Stanely Mushava Literature Today
Josiah Magama Tongogara, the notable guerilla, who died on the doorstep of independent Zimbabwe, occasionally lands cameo roles in the showbiz circuit.

Around this time last year, Zanla’s foremost strategist was commandeered for effect in Junior Brown’s “Tongogara,” although only the soldier’s bloodshot eyes make it into the rapper’s bars.

Andy Brown’s “Tongogara” has been the default vote-counting soundtrack since 2002, making it potentially the most hypertensive file in ZBC’s drawers.

It is not just the Browns who compulsively salute Zimbabwe’s Che Guevara.

Mbira and sungura artistes have also foregrounded the Zanla chief of defence in their Chimurenga homages.

General Tongo’s shelf life in youth culture goes decades before his celebrity avatar on Harare’s hit parade, especially since his most recurring speech burns with urgency to secure the future for young people’s ambitions.

“I am dying to see a change in the system, that’s all. I will like to see the youths — black, white — enjoying together, that’s all,” the Zanla commander stutters through his television interview.

Although this is probably obscured by his military deportment, complete with a mane that threatens to leave a steel comb gap-toothed, Cde Tongo is a youth icon, who made his political debut in his early 20s and assumed the leadership of the war at 29.

He is, therefore, a ringing indictment on youths who outsource political responsibility to the elders, blind to the fact that Zimbabwe was founded by young people, especially for young people.

He stood up to Frantz Fanon’s challenge for every generation to discover and fulfil its purpose, out of relative obscurity, and stands to troubleshoot the post-nationalist, lumpen proletariat tendencies that spread behind the excuse of age.

This Independence, Literature Today claims Cde Tongo back to the league of young achievers in special correspondence with his posthumous memoir, “Tongogara in His Own Words.”

The inestimable trove, almost entirely the words of Zanla’s chief of defence, was published in 2015 by the African Publishing Group in support of the Josiah Magama Tongogara Legacy Foundation, and carries a foreword by President Robert Mugabe.

It shores up Tongogara material in the public record, hitherto mainly comprising scattered references in books and few full-length videos, and sets forth his nationalist vision and title role in the liberation struggle.

General Tongo was fired up by the need to dismantle the structural barriers stacked against the youths in his time. The alienation of blacks from educational and professional spaces fast-tracked his civic engagement and ideological maturation.

His revolutionary story begins with his inability to pursue secondary education in Rhodesia despite passing his Standard 6 examination, apparently because the schools inspector found his views distinctly anti-European during a public debate.

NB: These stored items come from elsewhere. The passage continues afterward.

(** [RuleState::build_rules], one rule at a time. *)
Fixpoint build_rule (p : Prelude) (code : N) (parent_name : string) (cfg : RuleConfig) :
    Result RuleState :=
  let full := full_name parent_name (rc_name cfg) in
  let wrap e := Error.Config ("rule '" +:+ full +:+ "': " +:+ e) in
  condition ← map_err wrap (compile_opt p (rc_condition cfg));
  action ← map_err wrap (action_parse (rc_action cfg) (rc_settings cfg) (rc_challenges cfg) code);
  children ← traverse (build_rule p code full) (rc_children cfg);
  Ok {| name := full; condition := condition; action := action; children := children |}.
Definition build_rules (p : Prelude) (configs : list RuleConfig) (code : N) (parent_name : string) :
    Result (list RuleState) :=
  traverse (build_rule p code parent_name) configs.
End Rules.

(** ** Facts about spellings *)

Lemma lowercase_char_idemp c :
  char_to_ascii_lowercase (char_to_ascii_lowercase c) = char_to_ascii_lowercase c.
Proof. by destruct c as [[] [] [] [] [] [] [] []]. Qed.

Lemma lowercase_char_ascii c : is_ascii c = true -> is_ascii (char_to_ascii_lowercase c) = true.
Proof. by destruct c as [[] [] [] [] [] [] [] []]. Qed.

Lemma to_ascii_lowercase_idemp s :
  to_ascii_lowercase (to_ascii_lowercase s) = to_ascii_lowercase s.
Proof. induction s as [|c s IH]; cbn; [done|]. by rewrite lowercase_char_idemp, IH. Qed.

Lemma to_ascii_lowercase_ascii s :
  str_all is_ascii s = true -> str_all is_ascii (to_ascii_lowercase s) = true.
Proof.
  induction s as [|c s IH]; [done|]. cbn [str_all to_ascii_lowercase].
  rewrite !andb_true_iff. intros [Hc Hs]. split; [by apply lowercase_char_ascii|by apply IH].
Qed.

(** On ASCII text the two notions of lowercase agree. *)
Lemma to_lowercase_ascii s : str_all is_ascii s = true -> to_lowercase s = to_ascii_lowercase s.
Proof.
  induction s as [|c s IH]; [done|]. cbn [str_all]. rewrite andb_true_iff. intros [Hc Hs].
  specialize (IH Hs).
  assert (E : (byte_of c =? 226) = false).
  { unfold is_ascii in Hc. apply N.ltb_lt in Hc. apply N.eqb_neq. lia. }
  cbn [to_lowercase to_ascii_lowercase]. rewrite E. cbn [andb].
  rewrite <- IH. by repeat case_match.
Qed.

Lemma eq_ignore_ascii_case_lower s t :
  eq_ignore_ascii_case (to_ascii_lowercase s) t = eq_ignore_ascii_case s t.
Proof. unfold eq_ignore_ascii_case. by rewrite to_ascii_lowercase_idemp. Qed.

(** A spelling that is [check] but for letter case. *)
Lemma lowercase_char_ascii_inv c :
  is_ascii (char_to_ascii_lowercase c) = true -> is_ascii c = true.
Proof. by destruct c as [[] [] [] [] [] [] [] []]. Qed.

Lemma to_ascii_lowercase_ascii_inv s :
  str_all is_ascii (to_ascii_lowercase s) = true -> str_all is_ascii s = true.
Proof.
  induction s as [|c s IH]; [done|]. cbn [str_all to_ascii_lowercase].
  rewrite !andb_true_iff. intros [Hc Hs]. split; [by apply lowercase_char_ascii_inv|by apply IH].
Qed.

Lemma eq_ignore_check s : eq_ignore_ascii_case s "check" = true -> to_lowercase s = "check".
Proof.
  intros E%String.eqb_eq. change (to_ascii_lowercase "check") with "check" in E.
  rewrite to_lowercase_ascii; [done|]. apply to_ascii_lowercase_ascii_inv. by rewrite E.
Qed.

Section ActionFacts.
Context {RX : RegexApi} {HA : HeaderApi}.

(** An action is read from its lowercase spelling only. *)
Lemma action_parse_lower s st ch code :
  str_all is_ascii s = true ->
  action_parse s st ch code = action_parse (to_ascii_lowercase s) st ch code.
Proof.
  intros Ha. unfold action_parse. rewrite !eq_ignore_ascii_case_lower.
  rewrite (to_lowercase_ascii s Ha).
  rewrite (to_lowercase_ascii _ (to_ascii_lowercase_ascii s Ha)).
  by rewrite to_ascii_lowercase_idemp.
Qed.

(** What a challenge does once it is decided. *)
Definition sub_action_wf (a : Action) : Prop :=
  match a with
  | APass | ADrop | ASmear => True
  | ADeny c | ABlock c => c = 403
  | ATarpit m => m <> ""
  | _ => False
  end.

(** The parameters an action needs are there. *)
Definition action_wf (a : Action) : Prop :=
  match a with
  | ATarpit m | ALure m => m <> ""
  | AProxy re rw b => b <> "" /\ (re = None -> rw = "")
  | AReport k => k <> "" /\ str_all report_kind_char k = true
  | AChallenge (MkChallengeAction _ _ _ p f) | ACheck (MkChallengeAction _ _ _ p f) =>
      sub_action_wf p /\ sub_action_wf f
  | _ => True
  end.
(** The class of the request for a minted link. *)
Lemma serve_class_link req now authenticated source expires nonce path :
  nonce_ok nonce -> expires <= u64_max -> maze_path_ok path -> ms_readable req = true ->
  ms_raw_path req = mint_link (mr_keys (ms_runtime req)) authenticated source expires nonce path ->
  (serve_class req now).1 =
    if authenticated
    then classify (mr_keys (ms_runtime req)) path
           (mint (mr_keys (ms_runtime req)) path source expires nonce) (ms_source req) now
    else Invalid.
Proof.
  intros Hn He Hp Hr Hraw. unfold mint_link in Hraw. destruct authenticated.
  - destruct (mint_raw (mr_keys (ms_runtime req)) path source expires nonce Hn He) as (raw & Hb & Hl & E).
    rewrite E in *. by rewrite (serve_class_href req now raw path).
  - rewrite <- (mint_decoy_class (mr_keys (ms_runtime req)) path source expires nonce (ms_source req) now Hn He).
    destruct (mint_decoy_raw (mr_keys (ms_runtime req)) path source expires nonce Hn He) as (raw & Hb & Hl & E).
    rewrite E in *. by rewrite (serve_class_href req now raw path).
Qed.

(** C15: following the lure poisons the network. The hidden link written into a page
    exists and, when it is requested before its token expires from the network it
    was made for, is a valid return: the page is rendered with the real key, an
    offense is emitted, and until the memory runs out every request of that
    network to that host counts as having returned the poison. *)
Theorem lure_return rt host ip page now nonce :
  nonce_ok nonce -> now + mz_token_ttl (mr_config rt) <= u64_max ->
  exists href, lure_link rt (Some ip) page now nonce = Some href /\
  forall ip' later instant instant' poison,
    from_ip ip' = from_ip ip -> later <= now + mz_token_ttl (mr_config rt) ->
    let s := serve_maze {| ms_runtime := rt; ms_host := host; ms_client_ip := Some ip';
                           ms_source := Some (from_ip ip'); ms_readable := true; ms_raw_path := href |}
               later instant instant' poison in
    se_class s = ValidReturn /\ se_authenticated s = true /\ se_offense s = true /\
    forall table t, table !! route_prefix (mr_keys rt) = Some rt ->
      t < instant' + mz_memory_ttl (mr_config rt) ->
      poison_returned (Table table) host (from_ip ip') t (se_poison s) = true.
Proof.
  intros Hn He. unfold lure_link. set (budget := {| min_links := 1; max_links := 1; min_bytes := 0; max_bytes := 0 |}).
  pose proof (plan_links_length (page_seed (render_key (mr_keys rt)) (string_bytes page)) budget ltac:(done)) as Hlen.
  pose proof (plan_links_ok (page_seed (render_key (mr_keys rt)) (string_bytes page)) budget) as Hok.
  destruct (plan_links _ budget) as [|path rest]; [cbn in Hlen; lia|].
  apply Forall_cons in Hok as [Hp _]. eexists. split; [done|]. cbn [fmap option_fmap option_map].
  intros ip' later instant instant' poison Hnet Hlater. cbv zeta.
  set (req := {| ms_runtime := rt; ms_host := host; ms_client_ip := Some ip'; ms_source := Some (from_ip ip');
                 ms_readable := true; ms_raw_path := _ |}).
  pose proof (serve_class_link req later true (Some (from_ip ip)) _ nonce path Hn He Hp eq_refl eq_refl) as Hc.
  cbn [ms_runtime ms_source req] in Hc. rewrite mint_class, Hnet, bool_decide_eq_true_2 in Hc by done.
  destruct (N.ltb_spec (now + mz_token_ttl (mr_config rt)) later); [lia|].
  unfold serve_maze. destruct (serve_class req later) as [class p]. cbn [fst] in Hc. subst class.
  cbn [is_authenticated ms_source ms_client_ip req se_class se_authenticated se_offense se_poison].
  split_and!; [done..|]. intros table t Htable Ht. unfold poison_returned. apply existsb_exists.
  exists rt. split.
  - apply list_elem_of_In, list_elem_of_fmap. exists (route_prefix (mr_keys rt), rt).
    split; [done|]. by apply elem_of_map_to_list.
  - cbn [ms_runtime ms_host]. rewrite poison_set_contains. by apply N.ltb_lt.
Qed.
(* ===== verification/Proxy.v ===== *)
(** * Backends and forwarded requests

    [crates/bagel-web/src/proxy]: the pool of backends and its lookup by host and by
    name ([backend.rs]), and what [proxy_request] makes of a request before it is
    sent: its target, the way it goes out, its headers, and the preamble that
    announces the client ([mod.rs]). [http::Uri] and what header names and values may
    hold are parameters; sockets and bodies are not modelled. *)

From S2P Require Import Prelude Core Strings Ip Proto Url Host.
From S2P Require Import Rule Wire Tls TlsEdge.

Local Open Scope N_scope.

(** [HeaderValue::to_str]. *)
Class HeaderText : Type := { header_to_str : string -> option string }.
(** More of [http::Uri]: its parser, the host and port of its authority, its path
    and query together, and the one that has nothing else. *)
Class UriParts {U : UriApi} : Type := {
  uri_parse : string -> option Uri; uri_host : Uri -> option string; uri_port : Uri -> option N;
  uri_path_and_query : Uri -> option string; uri_of_path : string -> Uri }.

(** ** Configuration ([bagel-config/src/web/backend.rs]) *)

Inductive ProxyProtocolVersion : Type := PV1 | PV2.
(** [TryFrom<u8>]. *)
Definition proxy_protocol_version (version : N) : Result ProxyProtocolVersion :=
  if version =? 1 then Ok PV1 else if version =? 2 then Ok PV2
  else Err (Error.Config "proxy-protocol-out must be 1 or 2").
(** [FromStr for BackendUrl]. *)
Definition backend_url (value : string) : Result string :=
  if str_is_empty value then Err (Error.Config "backend url must not be empty") else Ok value.

Record ThemeVar : Type := { tv_name : string; tv_value : string }.
Record CustomTheme : Type := { ct_vars : list ThemeVar; ct_light : list ThemeVar; ct_dark : list ThemeVar }.
Record BackendConfig : Type := {
  bk_name : string; bk_url : string; bk_host : option string; bk_ip_header : option string;
  bk_proxy_out : option ProxyProtocolVersion; bk_template : option CustomTheme }.

Section Proxy.
Context {U : UriApi} {UP : UriParts} {HA : HeaderApi} {HT : HeaderText}.

(** [HeaderMap::insert]: the only value of the name. *)
Definition hm_insert (name value : string) (h : Headers) : Headers :=
  remove_all name h ++ [(to_ascii_lowercase name, value)].

(** ** The pool ([backend.rs]) *)

Record Backend : Type := {
  be_config : BackendConfig; be_target : Uri; be_host : option string; be_ip_header : option string;
  be_theme : CustomTheme }.
Record BackendPool : Type := {
  bp_exact : list (string * Backend); bp_wildcard : list (string * Backend); bp_fallback : option Backend }.

(** [retain] keeps what the theme's common variables do not override. *)
Definition overridden (vars : list ThemeVar) (var : ThemeVar) : bool :=
  existsb (fun entry => String.eqb (tv_name entry) (tv_name var)) vars.
Definition extend_theme (custom : CustomTheme) (theme : CustomTheme) : CustomTheme :=
  {| ct_vars := ct_vars custom ++ ct_vars theme;
     ct_light := List.filter (fun var => negb (overridden (ct_vars theme) var)) (ct_light custom) ++ ct_light theme;
     ct_dark := List.filter (fun var => negb (overridden (ct_vars theme) var)) (ct_dark custom) ++ ct_dark theme |}.

(** [Option::transpose] after a fallible map. *)
Definition transpose_map {A B} (f : A -> option B) (e : Error.t) (o : option A) : Result (option B) :=
  match o with None => Ok None | Some a => Some <$> ok_or e (f a) end.
Definition backend_error (name what : string) : Error.t := Error.Config ("backend '" +:+ name +:+ "' " +:+ what).
(** One pass of the loop of [BackendPool::build] up to its pattern; the text of the
    parsers' own errors is left out of the messages. *)
Definition backend_of (default_theme : CustomTheme) (cfg : BackendConfig) : Result Backend :=
  target ← ok_or (Error.Config ("invalid backend URL " +:+ bk_url cfg)) (uri_parse (bk_url cfg));
  if negb (bool_decide (uri_scheme target = Some "http")) || negb (is_some (uri_host target)) then
    Err (backend_error (bk_name cfg) "requires an absolute HTTP URL, upstream TLS is not implemented")
  else if negb (String.eqb (uri_path target) "/") || is_some (uri_query target) then
    Err (backend_error (bk_name cfg) "URL cannot contain a path prefix or query")
  else
    host ← transpose_map header_value (backend_error (bk_name cfg) "has an invalid host header") (bk_host cfg);
    ip_header ← transpose_map header_name (backend_error (bk_name cfg) "has an invalid ip-header name") (bk_ip_header cfg);
    Ok {| be_config := cfg; be_target := target; be_host := host; be_ip_header := ip_header;
          be_theme := match bk_template cfg with
                      | Some theme => extend_theme default_theme theme
                      | None => default_theme
                      end |}.

(** The pattern a name stands for, canonical as request hosts are. *)
Inductive HostPattern : Type := AnyHost | Suffix (suffix : string) | OneHost (host : string).
Definition pattern_error (name err : string) : Error.t :=
  Error.Config ("backend pattern '" +:+ name +:+ "': " +:+ err).
Definition host_pattern (name : string) : Result HostPattern :=
  if String.eqb name "*" then Ok AnyHost
  else match strip_prefix "*." name with
  | Some domain => canonical ← map_err (pattern_error name) (host_parse domain); Ok (Suffix ("." +:+ host_text canonical))
  | None => canonical ← map_err (pattern_error name) (host_parse name); Ok (OneHost (host_text canonical))
  end.
Definition pattern_key (p : HostPattern) : string :=
  match p with AnyHost => "*" | Suffix s | OneHost s => s end.

Record Building : Type := { bd_pool : BackendPool; bd_seen : gset string }.
Definition add_to_pool (pool : BackendPool) (pattern : HostPattern) (backend : Backend) : BackendPool :=
  match pattern with
  | AnyHost => {| bp_exact := bp_exact pool; bp_wildcard := bp_wildcard pool; bp_fallback := Some backend |}
  | Suffix s => {| bp_exact := bp_exact pool; bp_wildcard := bp_wildcard pool ++ [(s, backend)];
                   bp_fallback := bp_fallback pool |}
  | OneHost s => {| bp_exact := bp_exact pool ++ [(s, backend)]; bp_wildcard := bp_wildcard pool;
                    bp_fallback := bp_fallback pool |}
  end.
Definition add_backend (default_theme : CustomTheme) (b : Building) (cfg : BackendConfig) : Result Building :=
  backend ← backend_of default_theme cfg;
  pattern ← host_pattern (bk_name cfg);
  if bool_decide (pattern_key pattern ∈ bd_seen b)
  then Err (Error.Config ("duplicate backend pattern '" +:+ bk_name cfg +:+ "'"))
  else Ok {| bd_pool := add_to_pool (bd_pool b) pattern backend;
             bd_seen := {[pattern_key pattern]} ∪ bd_seen b |}.
Fixpoint add_backends (default_theme : CustomTheme) (b : Building) (configs : list BackendConfig) : Result Building :=
  match configs with
  | [] => Ok b
  | cfg :: configs => b ← add_backend default_theme b cfg; add_backends default_theme b configs
  end.

(** [sort_by_key] on the length, longest first; it is stable. *)
Fixpoint insert_by_length (x : string * Backend) (l : list (string * Backend)) : list (string * Backend) :=
  match l with
  | [] => [x]
  | y :: l => if (String.length y.1 <=? String.length x.1)%nat then x :: y :: l else y :: insert_by_length x l
  end.
Definition sort_by_length (l : list (string * Backend)) : list (string * Backend) := foldr insert_by_length [] l.

Definition empty_pool : BackendPool := {| bp_exact := []; bp_wildcard := []; bp_fallback := None |}.
(** [BackendPool::build]. *)
Definition pool_build (configs : list BackendConfig) (default_theme : CustomTheme) : Result BackendPool :=
  b ← add_backends default_theme {| bd_pool := empty_pool; bd_seen := ∅ |} configs;
  let pool := bd_pool b in
  Ok {| bp_exact := bp_exact pool; bp_wildcard := sort_by_length (bp_wildcard pool); bp_fallback := bp_fallback pool |}.

(** [BackendPool::select]. *)
Definition pool_select (pool : BackendPool) (host : string) : option Backend :=
  match list_find_bool (fun e => String.eqb e.1 host) (bp_exact pool) with
  | Some e => Some e.2
  | None =>
      match list_find_bool (fun e => ends_with e.1 host) (bp_wildcard pool) with
      | Some e => Some e.2
      | None => bp_fallback pool
      end
  end.
(** [BackendPool::by_name] and [is_empty]. *)
Definition pool_backends (pool : BackendPool) : list Backend :=
  ((bp_exact pool).*2 ++ (bp_wildcard pool).*2) ++ option_list (bp_fallback pool).
Definition pool_by_name (pool : BackendPool) (name : string) : option Backend :=
  list_find_bool (fun b => String.eqb (bk_name (be_config b)) name) (pool_backends pool).
Definition pool_is_empty (pool : BackendPool) : bool :=
  bool_decide (length (bp_exact pool) = 0%nat) && bool_decide (length (bp_wildcard pool) = 0%nat) &&
  negb (is_some (bp_fallback pool)).

(** ** Hop-by-hop headers *)

Definition connection_headers (h : Headers) : list string :=
  omap (fun name => header_name (str_trim name))
    (mjoin ((fun value => str_split "," (default "" (header_to_str value))) <$> get_all "connection" h)).
Definition HOP_BY_HOP : list string :=
  ["keep-alive"; "proxy-connection"; "proxy-authenticate"; "proxy-authorization"; "te"; "trailer"; "transfer-encoding"].
Definition upgrade_header (name : string) : bool := String.eqb name "connection" || String.eqb name "upgrade".
Definition strip_hop_by_hop_headers (h : Headers) (preserve_upgrade : bool) : Headers :=
  let h := foldl (fun h name => if preserve_upgrade && upgrade_header name then h else remove_all name h) h
             (connection_headers h) in
  let h := foldl (fun h name => remove_all name h) h HOP_BY_HOP in
  if preserve_upgrade then h else remove_all "upgrade" (remove_all "connection" h).

Definition requested_upgrade (h : Headers) : option string :=
  connection ← head (get_all "connection" h) ≫= header_to_str;
  let offers_upgrade := existsb (fun token => eq_ignore_ascii_case (str_trim token) "upgrade") (str_split "," connection) in
  if negb offers_upgrade then None else head (get_all "upgrade" h).

(** ** Forwarding ([proxy_request]) *)

(** A request with the extensions read here: the client's address and fingerprint. *)
Record Request : Type := {
  rq_uri : Uri; rq_headers : Headers; rq_addr : option SocketAddr; rq_tls : option TlsFingerprint }.
(** How a request leaves: through the pooled client, on a connection of its own for
    an upgrade, or on one that opens with a preamble. *)
Inductive Route : Type :=
| Pooled | Upgraded (preamble : option ProxyProtocolVersion) | Preamble (version : ProxyProtocolVersion).
Record Outgoing : Type := { og_uri : Uri; og_headers : Headers; og_route : Route }.

Definition set_host (backend : Backend) (uri : Uri) (h : Headers) : Headers :=
  match be_host backend with
  | Some host_override => hm_insert "host" host_override h
  | None =>
      match get_all "host" h, uri_authority uri ≫= header_value with
      | [], Some authority => hm_insert "host" authority h
      | _, _ => h
      end
  end.
Definition set_address (backend : Backend) (addr : option SocketAddr) (h : Headers) : Headers :=
  match be_ip_header backend, addr with
  | Some ip_header, Some addr => hm_insert ip_header (show_ip (sa_ip addr)) h
  | _, _ => h
  end.
Definition set_ja4_header (tls : option TlsFingerprint) (h : Headers) : Headers :=
  match tls with
  | Some fp => match native fp with
               | Complete hello => match header_value (ja4 hello) with
                                   | Some v => hm_insert "x-bagel-ja4" v h
                                   | None => h
                                   end
               | _ => h
               end
  | None => h
  end.
(** The header rewriting, in its order; [bagel_id] is the random identifier. *)
Definition upstream_headers (backend : Backend) (bagel_id : string) (upgrade : bool) (req : Request) : Headers :=
  let h := set_host backend (rq_uri req) (rq_headers req) in
  let h := set_address backend (rq_addr req) h in
  let h := strip_hop_by_hop_headers h upgrade in
  let h := match header_value bagel_id with Some v => hm_insert "x-bagel-id" v h | None => h end in
  set_ja4_header (rq_tls req) (remove_all "x-bagel-ja4" h).

(** The request as it is handed to a connection; [None] is the bad gateway of a URI
    that does not build. *)
Definition proxy_request (backend : Backend) (bagel_id : string) (req : Request) : option Outgoing :=
  let target := be_target backend in
  let path_and_query := default "/" (uri_path_and_query (rq_uri req)) in
  let upgrade := requested_upgrade (rq_headers req) in
  let out := bk_proxy_out (be_config backend) in
  new_uri ← (if is_some upgrade || is_some out then Some (uri_of_path path_and_query)
             else uri_build (uri_scheme target) (uri_authority target) path_and_query);
  Some {| og_uri := new_uri;
          og_headers := upstream_headers backend bagel_id (is_some upgrade) req;
          og_route := if is_some upgrade then Upgraded out
                      else match out with Some version => Preamble version | None => Pooled end |}.

(** [backend_address], of the target's authority. *)
Definition backend_address (target : Uri) : string :=
  default "" (uri_host target) +:+ ":" +:+ show_N (default 80 (uri_port target)).
(** The bytes of [write_proxy_header], from what the stream says of its two ends. *)
Definition proxy_header_bytes (local_addr peer_addr : option SocketAddr) (client : option SocketAddr)
    (version : ProxyProtocolVersion) : list N :=
  let unspecified := {| sa_ip := V4 0; sa_port := 0 |} in
  let local_addr := default unspecified local_addr in
  let client_addr := default local_addr client in
  let dst_addr := default unspecified peer_addr in
  match version with
  | PV1 => Bytes.string_bytes (build_v1 client_addr dst_addr)
  | PV2 => build_v2 client_addr dst_addr
  end.
(** The headers of [finish]. *)
Definition finish_headers (h : Headers) : Headers := hm_insert "via" "bagel/0.1" (strip_hop_by_hop_headers h false).

End Proxy.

The inspector was not just opposed to academic freedom, but was also bent to keep the majority of Africans out of the classroom, thereby greasing the rungs to upward mobility and economic equality.

“There was nothing peculiar or extraordinary about the problems of schooling which I had to face. Most African boys and girls who grew up in colonial Rhodesia at this time faced the same problem.

“Only 1 out of 100 children who entered school were able to continue in school after the first five years; only one in 1 000 were able to enter secondary school,” he says.

General Tongo observes that the bottleneck was designed to create a large number of literate labourers with a maximum of five years in school, with survivors of the system mostly assigned to the civil service.

Having been shut out of school, without requisite papers to obtain an education north of the border, young Josiah perches on a coal train from Hwange, and dusts up for a new life in Lusaka.

Thousands of youths similarly denied breath by Rhodesia’s white supremacist regime would readily join the liberation movement across the border and claim back their rights and prospects.

There are starkly contrasting narratives on the kind of leader General Tongo was, with some characterising him as a ruthless commander, who could not countenance dissent and objectified female comrades, while others are partial to his military prowess and statecraft.

The intellectual record of the revolution must be progressively updated as these varied perspectives will humanise national heroes and equip future leaders to learn more gainfully from the past without the mythic veil that so often drapes it.

General Tongo is often described as a commanding presence at the Lancaster House negotiating table. He died less than a week after the signing of the agreement which effected ceasefire and inaugurated the transition to independent Zimbabwe.

He called the conference a second front brought about by the liberation forces who buried racial supremacy and assured a proud and free future for the people of Zimbabwe. Like Moses, he would only see the land of the fathers from a distance.

Tongogara is said to have surprised Smith on the first day of the negotiations with a childhood anecdote about the latter’s mother. “If I get home and the old lady is still alive, that would be one of the greatest things for me — to say hello, ask her about the sweets and whether she has still got some for me.”

In the memoir, he recalls visiting his uncle who worked at the Smith family’s general store and being lavished with sweets and biscuits by the matron. But it was not enough to wash away the sour taste of imperialism. Principles ran deeper than personalities as Tongogara’s military leadership razed down the racist system presided over by Smith.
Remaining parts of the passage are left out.